How to Make It Safe for People to Speak Up at Work
Stephen Shedletzky
Author of Speak-Up Culture ????? | Empowering Leaders to Cultivate Trusting, Purpose-Driven Workplaces | Keynote Speaker, Leadership Facilitator, & Coach | Formerly with Simon Sinek, EY, Suncor
If we reward people for speaking their truth, we can create better and more productive workplaces.
When people are afraid that something bad will happen to them because of their decision to speak up, in most cases, they won’t do it. And can we really blame them? This is, seemingly, leadership’s failure to foster the type of culture that encourages and rewards people for speaking up.

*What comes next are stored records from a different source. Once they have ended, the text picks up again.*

(** * CXL software-managed coherence: a Rocq model of the kernel sources

    The development embeds, function by function, the parts of the
    repository that its specification talks about:

    - [Kmsg]: the message format of [swmc_kmsg.h];
    - [Ring]: the shared-memory message ring of
      [popcorn_2MB/msg_layer_module/cxl_shm.c];
    - [Replication]: the replica pool of the page replication source
      ([create_page_replica], [flush_page_replica], ...);
    - [Hotness]: the sampling histogram and the replication tick of the
      same source ([handle_sampled_address], [kreplicationd]);
    - [Coherence]: the fault engine of
      [De_Stijl/famfs-linux/kernel/swmc/page_coherence.c];
    - [Transport]: sending and receiving over the ring
      ([cxl_kmsg_unicast], [cxl_kmsg_broadcast], [cxl_kmsg_receive]);
    - [Completion]: the answers to a transaction and the queue of the
      asynchronous ones ([swmc_kmsg_handle_ack_or_nack],
      [put_work_to_workqueue], [async_transaction_daemon]);
    - [Scenarios], [Cases]: the concrete states and messages at which the
      properties are instantiated.

    C integers are [Z] with their wrap-around written out; kernel objects
    reached through pointers live in explicit stores; what the rest of the
    system decides (allocator, transport, other threads) is an explicit
    oracle argument. *)

From Stdlib Require Import ZArith Bool String Ascii.
From stdpp Require Import base tactics option list gmap.

Local Open Scope Z_scope.

(** ** Machine integers and errno values *)

Definition wrap64 (x : Z) : Z := x mod 2 ^ 64.

(** [(int) x] for a 64-bit value: keep the low 32 bits, read as signed. *)
Definition to_int32 (x : Z) : Z := (x + 2 ^ 31) mod 2 ^ 32 - 2 ^ 31.

Definition ENOENT : Z := 2.
Definition EAGAIN : Z := 11.
Definition ENOMEM : Z := 12.
Definition EINVAL : Z := 22.
Definition ENODEV : Z := 19.
Definition ENOSYS : Z := 38.

(** x86-64 page geometry used by both kernel sources. *)
Definition PAGE_SHIFT : Z := 12.
Definition PAGE_SIZE : Z := 4096.
Definition PMD_ORDER : Z := 9.
Definition CL_SIZE : Z := 64.

(** ** Messages ([swmc_kmsg.h]) *)

Module Kmsg.

Definition SWMC_KMSG_TYPE_FETCH : Z := 0.
Definition SWMC_KMSG_TYPE_FETCH_ACK : Z := 1.
Definition SWMC_KMSG_TYPE_FETCH_NACK : Z := 2.
Definition SWMC_KMSG_TYPE_INVALIDATE : Z := 3.
Definition SWMC_KMSG_TYPE_INVALIDATE_ACK : Z := 4.
Definition SWMC_KMSG_TYPE_INVALIDATE_NACK : Z := 5.
Definition SWMC_KMSG_TYPE_ERROR : Z := 6.
Definition SWMC_KMSG_TYPE_MAX : Z := 7.

Record swmc_kmsg_hdr := mk_hdr {
  type : Z;
  ws_id : Z;
  from_nid : Z;
  to_nid : Z
}.

Record payload_data := mk_payload {
  cxl_hdm_offset : Z;
  page_order : Z;
  acked_fault_count : Z
}.
(** * The bootstrapper (PlatformTools/Tools/bootstrapper/bootstrapper.py)

    A shallow embedding of the task runner, the repository and artifact
    provisioners and the orchestrator, over a model of the file system,
    of [os.path], [os] and [shutil], and with the version-control client,
    the HTTP transport and the archive readers as parameters. *)

From Stdlib Require Import Ascii String.
From stdpp Require Import gmap strings list fin_maps.

Set Warnings "-register-all".

Local Open Scope string_scope.
Local Open Scope Z_scope.
Local Open Scope list_scope.

(** ** Strings and [os.path] (posixpath) *)

Definition startswith (s pre : string) : bool := String.prefix pre s.

Definition endswith (s suf : string) : bool :=
  String.prefix (String.rev suf) (String.rev s).

(** Python truthiness of a string, and of an optional value ([None] stands
    for a key that is absent, or present with a null value). *)
Definition truthy (s : string) : bool := negb (bool_decide (s = "")).

Definition truthy_opt (o : option string) : bool :=
  match o with
  | Some s => truthy s
  | None => false
  end.

(** [str(x)] inside an f-string, for a value that may be [None]. *)
Definition fmt (o : option string) : string := default "None" o.

(** ["\n"] *)
Definition newline : string := String (ascii_of_nat 10) "".

(** [' '.join(command)] *)
Fixpoint join_words (ws : list string) : string :=
  match ws with
  | [] => ""
  | [w] => w
  | w :: ws' => w +:+ " " +:+ join_words ws'
  end.

(** [s.split('/')] *)
Fixpoint split_slash (s : string) : list string :=
  match s with
  | "" => [""]
  | String c s' =>
      if bool_decide (c = "/"%char) then "" :: split_slash s'
      else match split_slash s' with
           | x :: xs => String c x :: xs
           | [] => [String c ""]
           end
  end.

(** [(p[:i], p[i:])] for [i = p.rfind('/') + 1] *)
Fixpoint split_last (s : string) : string * string :=
  match s with
  | "" => ("", "")
  | String c s' =>
      let '(h, t) := split_last s' in
      if bool_decide (h = "") then
        if bool_decide (c = "/"%char) then ("/", t) else ("", String c t)
      else (String c h, t)
  end.

(** [s.rstrip('/')] *)
Fixpoint rstrip_slash (s : string) : string :=
  match s with
  | "" => ""
  | String c s' =>
      let r := rstrip_slash s' in
      if bool_decide (r = "") && bool_decide (c = "/"%char) then ""
      else String c r
  end.

(** [os.path.join(a, b)] *)
Definition os_path_join (a b : string) : string :=
  if startswith b "/" then b
  else if negb (truthy a) || endswith a "/" then a +:+ b
  else a +:+ "/" +:+ b.

(** [os.path.dirname(p)] *)
Definition os_path_dirname (p : string) : string :=
  let head := (split_last p).1 in
  if truthy (rstrip_slash head) then rstrip_slash head else head.

(** [os.path.basename(p)] *)
Definition os_path_basename (p : string) : string := (split_last p).2.


(** ** The file system

    A tree of directories and regular files (no symbolic links), as a
    process sees it on a POSIX system when it owns every entry and is not
    the superuser.  A file carries its content and modification time.  Of
    the mode of an entry the tree keeps the owner's write bit, as the flag
    [readonly]: a write-protected file cannot be opened for writing, and
    in a write-protected directory no entry can be made or removed
    ([PermissionError]).  To remove an entry asks nothing of the entry
    itself.  Every file can be read, every directory listed and
    searched. *)

Inductive node :=
| File (data : string) (mtime : Z) (readonly : bool)
| Dir (readonly : bool) (entries : gmap string node).

(** A resolved location: the names from the root down to an entry. *)
Abbreviation loc := (list string).

Fixpoint lookup_node (t : node) (p : loc) {struct p} : option node :=
  match p with
  | [] => Some t
  | c :: p' =>
      match t with
      | Dir _ es => es !! c ≫= λ t', lookup_node t' p'
      | File _ _ _ => None
      end
  end.

(** Replace ([Some]) or drop ([None]) the entry at [p]; nothing happens when
    the parent of [p] is not a directory.  The root can only be replaced. *)
Fixpoint put_node (t : node) (p : loc) (o : option node) {struct p} : node :=
  match p with
  | [] => default t o
  | c :: p' =>
      match t with
      | Dir ro es =>
          match p' with
          | [] => Dir ro (partial_alter (λ _, o) c es)
          | _ => Dir ro (alter (λ t', put_node t' p' o) c es)
          end
      | File _ _ _ => t
      end
  end.

(** The number of entries of a tree, itself included. *)
Fixpoint node_size (t : node) : nat :=
  match t with
  | File _ _ _ => 1%nat
  | Dir _ es => S (map_fold (λ _ c acc, (node_size c + acc)%nat) 0%nat es)
  end.

Definition is_dir (t : node) (p : loc) : bool :=
  match lookup_node t p with
  | Some (Dir _ _) => true
  | _ => false
  end.

Definition is_file (t : node) (p : loc) : bool :=
  match lookup_node t p with
  | Some (File _ _ _) => true
  | _ => false
  end.

Definition is_readonly (n : node) : bool :=
  match n with
  | File _ _ ro => ro
  | Dir ro _ => ro
  end.

Definition set_readonly (ro : bool) (n : node) : node :=
  match n with
  | File d m _ => File d m ro
  | Dir _ es => Dir ro es
  end.

(** The directory at [p] lets entries be made and removed. *)
Definition writable_dir (t : node) (p : loc) : bool :=
  match lookup_node t p with
  | Some (Dir ro _) => negb ro
  | _ => false
  end.

(** ** Path resolution *)

Inductive component := Here | Up | Name (n : string).

Definition component_of (s : string) : component :=
  if bool_decide (s = "") || bool_decide (s = ".") then Here
  else if bool_decide (s = "..") then Up
  else Name s.

Definition components (s : string) : list component :=
  component_of <$> split_slash s.

Definition step (cur : loc) (c : component) : loc :=
  match c with
  | Here => cur
  | Up => removelast cur
  | Name n => cur ++ [n]
  end.

(** Every component is looked up in a directory that exists; the entry the
    last component names may be of any kind, or absent. *)
Fixpoint walk (t : node) (cur : loc) (cs : list component) : option loc :=
  match cs with
  | [] => Some cur
  | c :: cs' => if is_dir t cur then walk t (step cur c) cs' else None
  end.

(** The process state: the file system, the working directory (the program
    never changes it) and a clock that stamps written files. *)
Record state := State { root : node; cwd : loc; clock : Z }.

Definition start (st : state) (s : string) : loc :=
  if startswith s "/" then [] else cwd st.

Definition locate (st : state) (s : string) : option loc :=
  if truthy s then walk (root st) (start st s) (components s) else None.

Definition show_loc (p : loc) : string :=
  foldr (λ n r, "/" +:+ n +:+ r) "" p.

(** ** Exceptions, events and the monad of the program *)

Inductive errno :=
  ENOENT | EEXIST | ENOTDIR | EISDIR | EACCES | ENOTEMPTY | EINVAL | EBUSY.

(** The subclasses of [Exception] that the program can meet.  [OSError]
    stands for its [errno]-specific subclasses too ([FileNotFoundError],
    [FileExistsError], [PermissionError], ...). *)
Inductive exception :=
| OSError (e : errno) (path : string)
| KeyError (key : string)
| TypeError (msg : string)
| AttributeError (msg : string)
| SameFileError (src dst : string)
| shutil_Error (errors : list (string * string * string))
| ArchiveError (msg : string)
| RequestException (msg : string)
| HTTPError (status : Z).

Definition strerror (e : errno) : string :=
  match e with
  | ENOENT => "[Errno 2] No such file or directory"
  | EEXIST => "[Errno 17] File exists"
  | ENOTDIR => "[Errno 20] Not a directory"
  | EISDIR => "[Errno 21] Is a directory"
  | EACCES => "[Errno 13] Permission denied"
  | ENOTEMPTY => "[Errno 39] Directory not empty"
  | EINVAL => "[Errno 22] Invalid argument"
  | EBUSY => "[Errno 16] Device or resource busy"
  end.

Whether our experience is real or perceived—and sometimes our perception is our reality—if it feels dangerous and like we may be punished for sharing our ideas, concerns, disagreements, and mistakes, the likelihood of our speaking up decreases.
Professors Ethan Burris and Jim Detert call the process of deciding whether to speak up “voice calculus,” during which people “weigh the expected success and benefits of speaking up against the risks.”

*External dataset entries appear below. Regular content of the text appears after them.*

(** X15: when [main]'s pipeline reaches the append, it appends one row for
    each fetched transaction whose id is not in the id column of the sheet,
    the most recently transacted first and transactions of equal
    [transacted_at] in the order they were fetched. *)
Theorem pipeline_rows mapping documents accounts (σ : heap) values records :
  pipeline mapping documents accounts σ values = Ok records →
  ∃ current_ids : gset string,
    first_column values = Ok current_ids
    ∧ row_ids records
      = filter (λ i, i ∉ current_ids)
          (ids_of σ (sorted (transacted_at_of σ) true
                            (account_refs accounts))).
Proof.
  unfold pipeline. rewrite attach_receipts_spec. cbv zeta.
  unfold insert_records_to_google_sheet, categorize_transactions.
  destruct (is_list_of_strings values); [|done].
  destruct (first_column values) as [ids|]; [|done].
  intros [= <-]. exists ids. split; [done|]. rewrite new_records_ids.
  f_equal.
  change (ids_of (alter_all (categorize_transaction mapping)
                    (alter_all (attach_receipt (group_receipts documents)) σ
                       (account_refs accounts))
                    (sorted (transacted_at_of
                               (alter_all
                                  (attach_receipt (group_receipts documents))
                                  σ (account_refs accounts)))
                            true (account_refs accounts)))
            (sorted (transacted_at_of
                       (alter_all (attach_receipt (group_receipts documents))
                          σ (account_refs accounts)))
                    true (account_refs accounts))
          = ids_of σ (sorted (transacted_at_of σ) true
                             (account_refs accounts))).
  rewrite ids_of_alter_all by apply categorize_transaction_id.
  rewrite ids_of_alter_all by done.
  f_equal. apply sorted_ext, Forall_forall. intros r _.
  apply transacted_at_of_attached.
Qed.

Lemma pipeline_rows_witness :
  let values := [["id"; "payee"; "amount"]; ["t1"; "ACME CORP"; "-42.5"]] in
  let accounts := [sample_account [0%nat; 2%nat]; sample_account [3%nat]] in
  ∃ records (current_ids : gset string),
    pipeline acme_mapping [receipt_0309] accounts sample_heap4 values
      = Ok records
    ∧ row_ids records = ["t4"; "t3"]
    ∧ first_column values = Ok current_ids
    ∧ row_ids records
      = filter (λ i, i ∉ current_ids)
          (ids_of sample_heap4
             (sorted (transacted_at_of sample_heap4) true
                     (account_refs accounts))).
Proof.
  intros values accounts.
  destruct (pipeline acme_mapping [receipt_0309] accounts sample_heap4 values)
    as [records|] eqn:H; [|by vm_compute in H].
  destruct (pipeline_rows _ _ _ _ _ _ H) as (ids & Hids & Hrows).
  exists records, ids. split; [reflexivity|].
  split; [|by split].
  assert (pipeline acme_mapping [receipt_0309] accounts sample_heap4 values
          = Ok (new_records {[ "id"; "t1" ]}
                  [SimpleFinTransaction.set_payee "Acme"
                     (SimpleFinTransaction.set_receipt (Some receipt_0309)
                        (SimpleFinTransaction.set_category (Some "Dining")
                           transaction_0310_again));
                   transaction_0310_attached;
                   SimpleFinTransaction.set_category None transaction_t3]))
    as H' by by vm_compute.
  rewrite H in H'. injection H' as ->. by vm_compute.
Defined.

(** ** Args and main *)

(** X16: the list of errors of [Args.__post_init__] holds the message of a
    credential group exactly when the group is absent, each message once and
    in the order SimpleFin, Paperless, Google; the exception carries them
    after the line "Missing CLI Args ". *)
Theorem args_errors_name_absent_groups (a : Args.t) :
  ("SimpleFin credentials are required" ∈ Args.errors a
   ↔ group_absent [Args.simplefin_username a; Args.simplefin_password a;
                   Args.simplefin_access_url a])
  ∧ ("Paperless credentials are required" ∈ Args.errors a
     ↔ group_absent [Args.paperless_url a; Args.paperless_token a])
  ∧ ("Google credentials are required" ∈ Args.errors a
     ↔ group_absent [Args.google_credentials a; Args.sheets_spreadsheet_id a])
  ∧ sublist (Args.errors a)
      ["SimpleFin credentials are required";
       "Paperless credentials are required";
       "Google credentials are required"]
  ∧ (Args.errors a ≠ [] →
     Args.init a
     = Raise (ArgsError ("Missing CLI Args " +:+ newline
                         +:+ Args.join_lines (Args.errors a)))).
Proof.
  unfold Args.init, Args.post_init, Args.errors.
  rewrite !group_absent_any.
  destruct (Args.any [Args.simplefin_username a; _; _]),
           (Args.any [Args.paperless_url a; _]),
           (Args.any [Args.google_credentials a; _]); simpl;
    do 3 (split; [rewrite list_elem_of_In; simpl; intuition congruence|]);
    (split; [|done]);
    repeat first [ apply sublist_nil | apply sublist_skip
                 | apply sublist_cons ].
Qed.

Ltac not_in_calls :=
  let H := fresh in
  intros H; apply list_elem_of_In in H; simpl in H; intuition discriminate.

(** X17: [main] appends to the sheet at most once, and only when the clients
    were set up, both sheets were read and accepted and documents and
    accounts were fetched; the rows it appends are those of the pipeline on
    what was fetched. *)
Theorem main_appends_after_fetches (w : world) records :
  AppendRows records ∈ (main w).1 →
  ∃ lookup categories mapping documents accounts σ values,
    client_setup w = Ok tt
    ∧ lookup_sheet w = Ok lookup
    ∧ get_category_mapping lookup = Ok (categories, mapping)
    ∧ documents_fetched w = Ok documents
    ∧ accounts_fetched w = Ok (accounts, σ)
    ∧ transactions_sheet w = Ok values
    ∧ pipeline mapping documents accounts σ values = Ok records
    ∧ filter (λ e, is_append e = true) (main w).1 = [AppendRows records].
Proof.
  unfold main, M_bind, lift, call.
  destruct (client_setup w) as [[]|] eqn:Hsetup; simpl; [|not_in_calls].
  destruct (lookup_sheet w) as [lookup|] eqn:Hlookup; simpl; [|not_in_calls].
  destruct (get_category_mapping lookup) as [[categories mapping]|] eqn:Hmap;
    simpl; [|not_in_calls].
  destruct (documents_fetched w) as [documents|] eqn:Hdocs;
    simpl; [|not_in_calls].
  destruct (accounts_fetched w) as [[accounts σ]|] eqn:Haccs;
    simpl; [|not_in_calls].
  destruct (attach_receipts accounts documents σ) as [transactions σ1]
    eqn:Hattach.
  destruct (transactions_sheet w) as [values|] eqn:Hvalues;
    simpl; [|not_in_calls].
  destruct (insert_records_to_google_sheet values _) as [records'|] eqn:Hins;
    simpl; [|not_in_calls].
  intros Hin.
  assert (records' = records) as ->.
  { destruct (append_rows w records'); simpl in Hin;
      apply list_elem_of_In in Hin; simpl in Hin;
      intuition (discriminate || congruence). }
  exists lookup, categories, mapping, documents, accounts, σ, values.
  do 6 (split; [done|]). split.
  - unfold pipeline. by rewrite Hattach.
  - destruct (append_rows w records) as [[]|]; reflexivity.
Qed.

There are plenty of examples where not having a speak-up culture proved disastrous, including the Boeing 737 MAX tragedies that resulted in two plane crashes and 346 lives lost, as safety and quality issues with the MAX are ongoing—or the Titan submersible disaster, where two former OceanGate employees separately voiced similar safety concerns about the thickness of the?hull, but found their voices dismissed.
The stakes need not be life and death for employees to feel that the risk to speak simply isn’t safe or worth it. And, when people choose to keep their ideas, concerns, disagreements, and mistakes to themselves, everyone loses. The bottom line, for everyone, is that organizations with speak-up cultures are safer, more innovative, more engaged, and better-performing than their peers.

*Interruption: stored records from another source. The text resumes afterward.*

(** The rounding of an exact positive value [p * 2^ex], in rationals. *)
Lemma binary_round_aux_Q (sx : bool) (p : positive) (ex : Z) :
  (53 <= Zpos (digits2_pos p))%Z ->
  (-1074 <= Zpos (digits2_pos p) + ex - 53)%Z ->
  (Zpos (digits2_pos p) + ex <= 1023)%Z ->
  exists m e,
    binary_round_aux 53 1024 sx (Zpos p) ex loc_Exact = S754_finite sx m e
    /\ (2 ^ 52 <= Zpos m < 2 ^ 53)%Z
    /\ (ex + (Zpos (digits2_pos p) - 53) <= e
        <= ex + (Zpos (digits2_pos p) - 53) + 1)%Z
    /\ Qabs (inject_Z (Zpos m) * 2 ^ e - inject_Z (Zpos p) * 2 ^ ex)
       <= inject_Z (Zpos p) * 2 ^ ex / 2 ^ 53.
Proof.
  intros Hd Hlo Hhi.
  destruct (binary_round_aux_nearest sx p ex Hd Hlo Hhi) as [m [e [E [Hm [He Herr]]]]].
  exists m, e; split; [exact E|split; [exact Hm|split; [exact He|]]].
  pose proof (digits2_pos_bounds p) as Hp.
  set (d := Zpos (digits2_pos p)) in *.
  assert (E1 : (2 ^ (d - 1) = 2 ^ 52 * 2 ^ (d - 53))%Z)
    by (rewrite <- Z.pow_add_r by lia; f_equal; lia).
  assert (Hz : (2 ^ 53 * Z.abs (Zpos m * 2 ^ (e - ex) - Zpos p) <= Zpos p)%Z) by lia.
  clear Herr E1 Hp.
  replace e with ((e - ex) + ex)%Z at 1 by lia.
  rewrite Qpow2_add, (Qpow2_inject (e - ex)) by lia.
  set (t := (2 ^ (e - ex))%Z) in *.
  pose proof (Qpow2_pos ex) as Hx.
  set (X := 2 ^ ex) in *.
  apply Qabs_bound.
  assert (Hq : - inject_Z (Zpos p) <= 2 ^ 53 * (inject_Z (Zpos m) * inject_Z t - inject_Z (Zpos p)) <= inject_Z (Zpos p)).
  { assert (H1 : (- Zpos p <= 2 ^ 53 * (Zpos m * t + - Zpos p))%Z) by lia.
    assert (H2 : (2 ^ 53 * (Zpos m * t + - Zpos p) <= Zpos p)%Z) by lia.
    rewrite Zle_Qle in H1, H2.
    rewrite ?inject_Z_mult, ?inject_Z_plus, ?inject_Z_opp in H1, H2.
    split; [exact H1|exact H2]. }
  change (2 ^ 53) with 9007199254740992 in *.
  set (P := inject_Z (Zpos p)) in *.
  set (a := inject_Z (Zpos m) * inject_Z t - P) in *.
  assert (K1 : 0 <= (9007199254740992 * a + P) * X)
    by (apply Qmult_le_0_compat; lra).
  assert (K2 : 0 <= (P - 9007199254740992 * a) * X)
    by (apply Qmult_le_0_compat; lra).
  setoid_replace (inject_Z (Zpos m) * (inject_Z t * X) - P * X) with (a * X)
    by (unfold a; ring).
  setoid_replace (P * X / 9007199254740992) with (P * X * (1 # 9007199254740992))
    by (field).
  split; lra.
Qed.
Lemma add_one_to_one w trg rnd :
  consistent w → one_to_one w → one_to_one (add trg rnd w).1.
Proof.
  intros [_ Htag] [Hinj Hsur]. destruct trg as [l|]; [|done].
  destruct (heap w !! l) as [o|] eqn:Hl.
  2:{ unfold add, mbind, M_bind, deref. by rewrite Hl. }
  destruct (is_function (handler o)) eqn:Hf.
  2:{ by rewrite (add_without_function w l o rnd Hl Hf). }
  rewrite (add_run w l o rnd Hl Hf). cbv zeta.
  destruct (checkExpression (expression o)) as [e|err]; [|done].
  destruct (triggers_has (or_else (tag o) rnd) w || tags_has e w) eqn:Htaken;
    [done|].
  apply orb_false_iff in Htaken as [Ht He].
  unfold triggers_has, tags_has in Ht, He.
  apply bool_decide_eq_false in Ht, He.
  set (t := or_else (tag o) rnd) in *.
  assert (∀ e', tags w !! e' ≠ Some t) as Hfresh.
  { intros e' He'. apply Ht. by eapply Htag. }
  split; simpl.
  - intros e1 e2 t' H1 H2.
    destruct (decide (e1 = e)) as [->|N1]; destruct (decide (e2 = e)) as [->|N2];
      [done| | |].
    + rewrite lookup_insert_eq in H1. injection H1 as <-.
      rewrite lookup_insert_ne in H2 by done. by destruct (Hfresh e2).
    + rewrite lookup_insert_eq in H2. injection H2 as <-.
      rewrite lookup_insert_ne in H1 by done. by destruct (Hfresh e1).
    + rewrite lookup_insert_ne in H1, H2 by done. by eapply Hinj.
  - intros t' l' Hl'. destruct (decide (t' = t)) as [->|Nt].
    + exists e. by rewrite lookup_insert_eq.
    + rewrite lookup_insert_ne in Hl' by done.
      destruct (Hsur t' l' Hl') as [e' He'']. exists e'.
      rewrite lookup_insert_ne; [done|]. intros <-. apply He. by eexists.
Qed.

Lemma run_one_to_one ops w :
  forallb (λ o, negb (is_remove o)) ops = true →
  consistent w → one_to_one w → one_to_one (run ops w).
Proof.
  revert w. induction ops as [|o ops IH]; intros w Hops Hc H1; [done|].
  simpl in Hops. apply andb_true_iff in Hops as [Ho Hops].
  apply negb_true_iff in Ho. simpl.
  apply IH; [done|by apply step_consistent|].
  destruct o as [trg rnd|t|t|t]; simpl; [| | |done].
  - by apply add_one_to_one.
  - destruct (start_run w t) as (Ht & Hg & _). destruct H1 as [Hinj Hsur].
    split; rewrite ?Ht, ?Hg; done.
  - destruct (stop_run w t) as (Ht & Hg & _). destruct H1 as [Hinj Hsur].
    split; rewrite ?Ht, ?Hg; done.
Qed.

(** X12: as long as [remove] is not called, tags and expressions go by
    pairs in every state reached from a fresh instance: every expression
    entry names a registered tag, no tag is named by two expressions, and
    every registered tag is named by one. *)
Theorem tags_and_expressions_pair_up objs ops :
  forallb (λ o, negb (is_remove o)) ops = true →
  consistent (run ops (fresh objs)) ∧ one_to_one (run ops (fresh objs)).
Proof.
  intros Hops. split.
  - apply run_consistent; [done|apply fresh_consistent].
  - apply run_one_to_one; [done|apply fresh_consistent|].
    split.
    + intros e1 e2 t H. simpl in H. by rewrite lookup_empty in H.
    + intros t l H. simpl in H. by rewrite lookup_empty in H.
Qed.

Lemma tags_and_expressions_pair_up_witness :
  consistent four_subscribers ∧ one_to_one four_subscribers.
Proof.
  apply (tags_and_expressions_pair_up
           [mkTrigger (Function 0) None (Some "*") (Some ALL) None;
            mkTrigger (Function 1) None (Some "shop.*") (Some UPDATE) None;
            mkTrigger (Function 2) None (Some "*.orders") (Some INSERT) None;
            mkTrigger (Function 3) None (Some "shop.orders") (Some DELETE) None]
           [OpAdd (Some 0) "0a"; OpAdd (Some 1) "0b"; OpAdd (Some 2) "0c";
            OpAdd (Some 3) "0d"]).
  reflexivity.
Defined.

So, how do you foster a speak-up culture? It starts with resisting the urge to manipulate employees—and ends with making it safe and worthwhile for them to share their truth.
The costs of manipulation
There are two psychological phenomena that affect the outcome of our voice calculus and a propensity for staying quiet: gaslighting and toxic positivity.
Gaslighting occurs when someone is manipulated by psychological means into questioning their own reality. Sounds fun, I know.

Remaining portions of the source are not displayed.